Details are confidential, he says, but the committee has agreed on at least one core lawsuit (likely class action) against the federal government, with serious consideration of multiple suits. He did not reveal the identity of the defendants. Possible claims encompass issues as straightforward as access to educational opportunities and issues as broad and complicated as racial profiling and racial disparities in the criminal justice system. In addition, the committee is looking at private concerns that may have profited from slavery. Some companies, like Aetna Insurance, for example, have publicly acknowledged responsibility. More are likely to come forward as laws are passed, such as one in California, compelling companies to reveal such information. Harvard Law School itself is not free of this stain. Isaac Royall, who endowed the first chair in the law at Harvard, did so with lands he obtained by selling slaves he owned in Antigua. Ogletree says people are aghast when they hear such facts, but when it comes to the history of slavery in this country, it’s just the tip of the iceberg.
When Randall Robinson wrote The Debt, his peers told him it was a lunatic thing to do. They said that Robinson, who is head of the lobbying organization TransAfrica, would risk reputation and political capital. As it turns out, when the book came out last year, it became a best-seller, and he believes it helped convince a large majority of African-Americans to support reparations. But to succeed, he says, they need at least a minority of white support and sympathy. To that end, he has been attacking what he believes are misconceptions and misunderstandings about reparations.
According to Robinson, the core lawsuit will not target individuals. “No one is suggesting personal culpability. We are talking about crimes by governments against people,” crimes that should not be touched by statutes of limitations, because when governments commit such crimes, they “have a certain immortality.” The same is true for corporations, he says, bringing up a settlement with Volkswagen and other German manufacturers brokered by Stuart Eizenstat ’67 when he was undersecretary of state. Robinson says that although the people who ran the companies when they used Jews as slave laborers during World War II are long since dead, those in charge now accept responsibility for what happened over 50 years ago as a result of corporate policy.

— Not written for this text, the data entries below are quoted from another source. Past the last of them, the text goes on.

(* ===== verification/Csv.v ===== *)
(** * Csv: the interchange file (specification, section 6)

    [export_table_data] writes the file with [csv.writer(csv_file,
    quoting=csv.QUOTE_MINIMAL)] (lines 164-187) and [import_table_data]
    reads it back with [csv.reader] on a file opened in text mode
    (lines 230-243).  Both are Python's library, modelled here from the
    behaviour the specification and the library document:

    - the writer turns [None] into an empty field, quotes a field that
      contains a comma, a double quote, CR or LF, doubles the quotes in
      it, writes a row made of one empty field as [""] and ends every
      row with CR LF;
    - text mode applies universal newlines: CR LF and lone CR become LF;
    - the reader is the state machine of [_csv.c] ([parse_process_char])
      on a text without CR: a blank line gives the empty row, a field
      that starts with a quote ends at the next single quote, and a row
      ends at LF.  At the end of the input an unfinished row is kept.
      The field size limit of the library is not modelled. *)

From S2P Require Import Prelude.

Module Csv.

(** ** The writer *)

Definition needs_quote (s : string) : bool :=
  has_char comma s || has_char dquote s || has_char newline s || has_char creturn s.

Fixpoint double_quotes (s : string) : string :=
  match s with
  | String.EmptyString => ""
  | String.String c s' =>
      if ascii_dec c dquote then String.String dquote (String.String dquote (double_quotes s'))
      else String.String c (double_quotes s')
  end.

Definition field_text (f : option string) : string :=
  match f with Some s => s | None => "" end.

Definition write_field (f : option string) : string :=
  let s := field_text f in
  if needs_quote s then chr dquote +:+ double_quotes s +:+ chr dquote else s.

Definition crlf : string := String.String creturn (chr newline).

(** The fields of a row joined by commas; a row made of one empty field
    is written as two quotes so that it is not read as a blank line. *)
Definition row_body (r : list (option string)) : string :=
  match r with
  | [f] => if String.eqb (field_text f) "" then chr dquote +:+ chr dquote
           else write_field f
  | _ => join (chr comma) (map write_field r)
  end.

(** [writer.writerow(row)]. *)
Definition write_row (r : list (option string)) : string := row_body r +:+ crlf.

(** [writer.writerows(rows)]. *)
Fixpoint write_rows (rows : list (list (option string))) : string :=
  match rows with
  | [] => ""
  | r :: rows' => write_row r +:+ write_rows rows'
  end.

Lemma write_rows_app (l1 l2 : list (list (option string))) :
  write_rows (l1 ++ l2)%list = write_rows l1 +:+ write_rows l2.
Proof.
  induction l1 as [|r l1 IH]; [done|]. cbn [write_rows app].
  by rewrite IH, append_assoc.
Qed.

(** ** Universal newlines of [open(path, 'r')] *)

Fixpoint univ_nl (s : string) : string :=
  match s with
  | String.EmptyString => ""
  | String.String c s' =>
      if ascii_dec c creturn then
        match s' with
        | String.String d s'' =>
            if ascii_dec d newline then String.String newline (univ_nl s'')
            else String.String newline (univ_nl s')
        | String.EmptyString => chr newline
        end
      else String.String c (univ_nl s')
  end.

(** ** The reader *)

Inductive pstate : Type :=
| StartRecord | StartField | InField | InQuoted | QuoteInQuoted.

#[export] Instance pstate_eq_dec : EqDecision pstate.
Proof. solve_decision. Defined.

(** The parser: its state, the field being read, the fields of the
    current row (last first) and the rows read so far (last first). *)
Record parser : Type := mkParser {
  pst : pstate;
  pfield : string;
  prow : list string;
  pout : list (list string)
}.

Definition add_char (p : parser) (c : ascii) (s : pstate) : parser :=
  mkParser s (pfield p +:+ chr c) (prow p) (pout p).

Definition save_field (p : parser) : parser :=
  mkParser StartField "" (pfield p :: prow p) (pout p).

Definition end_row (p : parser) : parser :=
  mkParser StartRecord "" [] (rev (pfield p :: prow p) :: pout p).

Definition start_field (p : parser) (c : ascii) : parser :=
  if ascii_dec c newline then end_row p
  else if ascii_dec c dquote then mkParser InQuoted (pfield p) (prow p) (pout p)
  else if ascii_dec c comma then save_field p
  else add_char p c InField.

Definition step (p : parser) (c : ascii) : parser :=
  match pst p with
  | StartRecord =>
      if ascii_dec c newline then mkParser StartRecord "" [] ([] :: pout p)
      else start_field p c
  | StartField => start_field p c
  | InField =>
      if ascii_dec c newline then end_row p
      else if ascii_dec c comma then save_field p
      else add_char p c InField
  | InQuoted =>
      if ascii_dec c dquote then mkParser QuoteInQuoted (pfield p) (prow p) (pout p)
      else add_char p c InQuoted
  | QuoteInQuoted =>
      if ascii_dec c dquote then add_char p dquote InQuoted
      else if ascii_dec c comma then save_field p
      else if ascii_dec c newline then end_row p
      else add_char p c InField
  end.

Fixpoint run (s : string) (p : parser) : parser :=
  match s with
  | String.EmptyString => p
  | String.String c s' => run s' (step p c)
  end.

Definition finish (p : parser) : list (list string) :=
  match pst p with
  | StartRecord => rev (pout p)
  | _ => rev (rev (pfield p :: prow p) :: pout p)
  end.

Definition init : parser := mkParser StartRecord "" [] [].

(** [list(csv.reader(f))] for a file [f] holding [s]. *)
Definition read_rows (s : string) : list (list string) := finish (run (univ_nl s) init).

Example write_read_example :
  read_rows (write_rows [[Some "a,b"; None; Some ("q" +:+ chr dquote)]; [None]; []])
  = [["a,b"; ""; "q" +:+ chr dquote]; [""]; []].
Proof. vm_compute. reflexivity. Qed.

(** ** Lemmas on the reader *)

Lemma run_app s1 s2 p : run (s1 +:+ s2) p = run s2 (run s1 p).
Proof. revert p. induction s1 as [|c s1 IH]; intros p; [done|]. exact (IH _). Qed.

(** Characters that are not the quote, the comma or LF. *)
Definition plain (c : ascii) : Prop := c <> dquote /\ c <> comma /\ c <> newline.

Ltac decide_chars :=
  repeat match goal with
         | |- context [ascii_dec ?a ?b] =>
             let E := fresh "E" in
             destruct (ascii_dec a b) as [E|E];
             [ try (exfalso; unfold dquote, comma, newline, creturn in E;
                    discriminate E);
               try (exfalso; congruence)
             | try (exfalso; congruence) ]
         end.

Lemma step_plain p c st :
  plain c -> (pst p = st) -> (st = InField \/ st = StartField \/ st = StartRecord) ->
  step p c = add_char p c InField.
Proof.
  intros (Hq & Hc & Hn) <- Hst. unfold step, start_field.
  destruct Hst as [-> | [-> | ->]]; decide_chars; reflexivity.
Qed.

Lemma run_plain s p :
  pst p = InField -> has_char comma s = false -> has_char dquote s = false ->
  has_char newline s = false ->
  run s p = mkParser InField (pfield p +:+ s) (prow p) (pout p).
Proof.
  revert p. induction s as [|c s IH]; intros p Hp Hc Hq Hn.
  - destruct p; simpl in *; subst. by rewrite append_nil_r.
  - apply has_char_cons in Hc as [Hc1 Hc2], Hq as [Hq1 Hq2], Hn as [Hn1 Hn2].
    cbn [run]. rewrite (step_plain p c InField); [|split_and!; congruence|done|auto].
    rewrite IH by done. unfold add_char; simpl. by rewrite append_assoc.
Qed.

Lemma run_double_quotes s p :
  pst p = InQuoted ->
  run (double_quotes s) p = mkParser InQuoted (pfield p +:+ s) (prow p) (pout p).
Proof.
  revert p. induction s as [|c s IH]; intros p Hp.
  - destruct p; simpl in *; subst. by rewrite append_nil_r.
  - cbn [double_quotes]. destruct (ascii_dec c dquote) as [->|Hc].
    + cbn [run]. unfold step at 2. rewrite Hp. decide_chars.
      simpl. rewrite IH by done. simpl. by rewrite append_assoc.
    + cbn [run]. unfold step. rewrite Hp. decide_chars.
      rewrite IH by done. unfold add_char; simpl. by rewrite append_assoc.
Qed.

Lemma needs_quote_false s :
  needs_quote s = false ->
  has_char comma s = false /\ has_char dquote s = false /\
  has_char newline s = false /\ has_char creturn s = false.
Proof. unfold needs_quote. rewrite !orb_false_iff. tauto. Qed.

Lemma run_field f p :
  pfield p = "" -> pst p = StartRecord \/ pst p = StartField ->
  exists st, run (write_field f) p = mkParser st (field_text f) (prow p) (pout p) /\
    (st = InField \/ st = QuoteInQuoted \/ (st = pst p /\ field_text f = "")).
Proof.
  intros Hf Hst. unfold write_field. set (s := field_text f).
  destruct (needs_quote s) eqn:Q.
  - exists QuoteInQuoted. split; [|auto].
    rewrite !run_app. cbn [run chr].
    assert (E : step p dquote = mkParser InQuoted "" (prow p) (pout p)).
    { unfold step, start_field. rewrite <- Hf.
      destruct Hst as [-> | ->]; decide_chars; reflexivity. }
    rewrite E, run_double_quotes by done. cbn. decide_chars. reflexivity.
  - apply needs_quote_false in Q as (Hc & Hq & Hn & _).
    destruct s as [|c s'] eqn:Es.
    + exists (pst p). split; [|auto]. destruct p; simpl in *; by subst.
    + exists InField. split; [|auto].
      apply has_char_cons in Hc as [Hc1 Hc2], Hq as [Hq1 Hq2], Hn as [Hn1 Hn2].
      cbn [run]. rewrite (step_plain p c (pst p)); [|split_and!; congruence|done|tauto].
      rewrite run_plain by done. simpl. by rewrite Hf.
Qed.

Lemma step_comma_ready q : pst q <> InQuoted -> step q comma = save_field q.
Proof. destruct q as [[] f r o]; intros H; unfold step, start_field; simpl; decide_chars; done. Qed.

Lemma step_newline_ready q :
  pst q = StartField \/ pst q = InField \/ pst q = QuoteInQuoted ->
  step q newline = end_row q.
Proof.
  destruct q as [[] f r o]; simpl; intros H; unfold step, start_field; simpl;
    decide_chars; try done; naive_solver.
Qed.

Lemma join_cons2 sep x y l : join sep (x :: y :: l) = x +:+ sep +:+ join sep (y :: l).
Proof. reflexivity. Qed.

Lemma run_fields f fs p rest :
  pfield p = "" ->
  pst p = StartField \/ (pst p = StartRecord /\ (fs <> [] \/ field_text f <> "")) ->
  run (join (chr comma) (map write_field (f :: fs)) +:+ chr newline +:+ rest) p =
  run rest (mkParser StartRecord "" [] ((rev (prow p) ++ map field_text (f :: fs))%list :: pout p)).
Proof.
  revert f p. induction fs as [|g fs IH]; intros f p Hf Hst.
  - cbn [map join]. rewrite !run_app.
    destruct (run_field f p Hf) as (st & -> & Hst'); [naive_solver|].
    cbn [run chr].
    rewrite step_newline_ready by (simpl; naive_solver).
    unfold end_row; simpl. by rewrite <- (app_nil_l [field_text f]).
  - cbn [map]. rewrite join_cons2, !append_assoc, run_app.
    destruct (run_field f p Hf) as (st & -> & Hst'); [naive_solver|].
    rewrite run_app. cbn [run chr].
    rewrite step_comma_ready
      by (simpl; destruct Hst' as [->|[->|[-> _]]]; [done|done|];
          destruct Hst as [->|[-> _]]; done).
    change (write_field g :: map write_field fs) with (map write_field (g :: fs)).
    rewrite IH by (simpl; auto).
    simpl. by rewrite <- app_assoc.
Qed.

Lemma run_row r out rest :
  run (row_body r +:+ chr newline +:+ rest) (mkParser StartRecord "" [] out) =
  run rest (mkParser StartRecord "" [] (map field_text r :: out)).
Proof.
  destruct r as [|f [|g fs]].
  - reflexivity.
  - cbn [row_body]. destruct (String.eqb_spec (field_text f) "") as [E|E].
    + cbn. rewrite E. reflexivity.
    + exact (run_fields f [] (mkParser StartRecord "" [] out) rest eq_refl
               (or_intror (conj eq_refl (or_intror E)))).
  - refine (run_fields f (g :: fs) (mkParser StartRecord "" [] out) rest eq_refl
              (or_intror (conj eq_refl (or_introl _)))).
    discriminate.
Qed.

(** ** Lemmas on universal newlines *)

Lemma univ_nl_app s t :
  has_char creturn s = false -> univ_nl (s +:+ t) = s +:+ univ_nl t.
Proof.
  induction s as [|c s IH]; intros H; [done|].
  apply has_char_cons in H as [Hc Hs]. rewrite append_cons. cbn [univ_nl].
  destruct (ascii_dec c creturn); [congruence|]. by rewrite IH.
Qed.

Lemma univ_nl_crlf t : univ_nl (crlf +:+ t) = chr newline +:+ univ_nl t.
Proof. reflexivity. Qed.

Lemma has_char_double_quotes c s :
  c <> dquote -> has_char c (double_quotes s) = has_char c s.
Proof.
  intros Hc. induction s as [|d s IH]; [done|]. cbn [double_quotes].
  destruct (ascii_dec d dquote) as [->|]; simpl; decide_chars; done.
Qed.

Lemma has_char_join c sep xs :
  has_char c sep = false -> Forall (fun x => has_char c x = false) xs ->
  has_char c (join sep xs) = false.
Proof.
  intros Hs. induction 1 as [|x xs Hx Hxs IH]; [done|].
  destruct xs; [done|]. rewrite join_cons2, !has_char_app, Hx, Hs, IH. done.
Qed.

Definition no_cr (f : option string) : Prop := has_char creturn (field_text f) = false.

(** A character other than the quote and the comma that no field
    holds is not in the text the writer makes of them. *)
Lemma write_field_no_char c f :
  c <> dquote -> has_char c (field_text f) = false -> has_char c (write_field f) = false.
Proof.
  unfold write_field. intros Hd H. destruct (needs_quote _); [|done].
  rewrite !has_char_app, has_char_double_quotes, H by exact Hd. cbn [has_char chr].
  by destruct (ascii_dec c dquote).
Qed.

Lemma row_body_no_char c r :
  c <> dquote -> c <> comma -> Forall (fun f => has_char c (field_text f) = false) r ->
  has_char c (row_body r) = false.
Proof.
  intros Hd Hc H. destruct r as [|f [|g fs]].
  - done.
  - cbn [row_body]. destruct (String.eqb _ _).
    + rewrite has_char_app. cbn [has_char chr]. by destruct (ascii_dec c dquote).
    + apply write_field_no_char; [done|]. by inversion H.
  - apply has_char_join; [cbn [has_char chr]; by destruct (ascii_dec c comma)|].
    clear -H Hd. induction H; constructor; [by apply write_field_no_char|done].
Qed.

Lemma write_field_no_cr f : no_cr f -> has_char creturn (write_field f) = false.
Proof. apply write_field_no_char. discriminate. Qed.

Lemma row_body_no_cr r : Forall no_cr r -> has_char creturn (row_body r) = false.
Proof. apply row_body_no_char; discriminate. Qed.

Lemma run_write_rows rows out :
  Forall (Forall no_cr) rows ->
  run (univ_nl (write_rows rows)) (mkParser StartRecord "" [] out) =
  mkParser StartRecord "" [] (rev (map (map field_text) rows) ++ out)%list.
Proof.
  intros H. revert out. induction H as [|r rows Hr Hrows IH]; intros out; [done|].
  cbn [write_rows]. unfold write_row.
  rewrite append_assoc, univ_nl_app by (by apply row_body_no_cr).
  rewrite univ_nl_crlf, run_row, IH. simpl. by rewrite <- app_assoc.
Qed.

(** ** Properties *)

(** The interchange file round-trips: reading back, through
    universal newlines and [csv.reader], the text [csv.writer] wrote for
    any rows whose fields hold no CR gives every row and every field in
    order, with [None] read as the empty string. *)
Theorem read_write_rows rows :
  Forall (Forall no_cr) rows ->
  read_rows (write_rows rows) = map (map field_text) rows.
Proof.
  intros H. unfold read_rows, init. rewrite run_write_rows by done.
  unfold finish; simpl. by rewrite app_nil_r, rev_involutive.
Qed.

Lemma read_write_rows_witness :
  read_rows (write_rows [[Some "id"; Some "v"]; [Some "1"; None]; [Some "2"; Some "a,b"]])
  = [["id"; "v"]; ["1"; ""]; ["2"; "a,b"]].
Proof. apply read_write_rows. repeat constructor. Defined.

End Csv.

Robinson believes relief should be need-based. “We are talking about salvaging people who have been intergenerationally bottom-stuck virtually since the Emancipation Proclamation.” Ogletree agrees and says that for people to expect that a reparations suit will get all African-Americans their “40 acres and a Lexus” is to trivialize slavery and its impact. “This is really about whether we can do something comprehensively to address the conditions that millions of African-Americans continue to face today,” he said.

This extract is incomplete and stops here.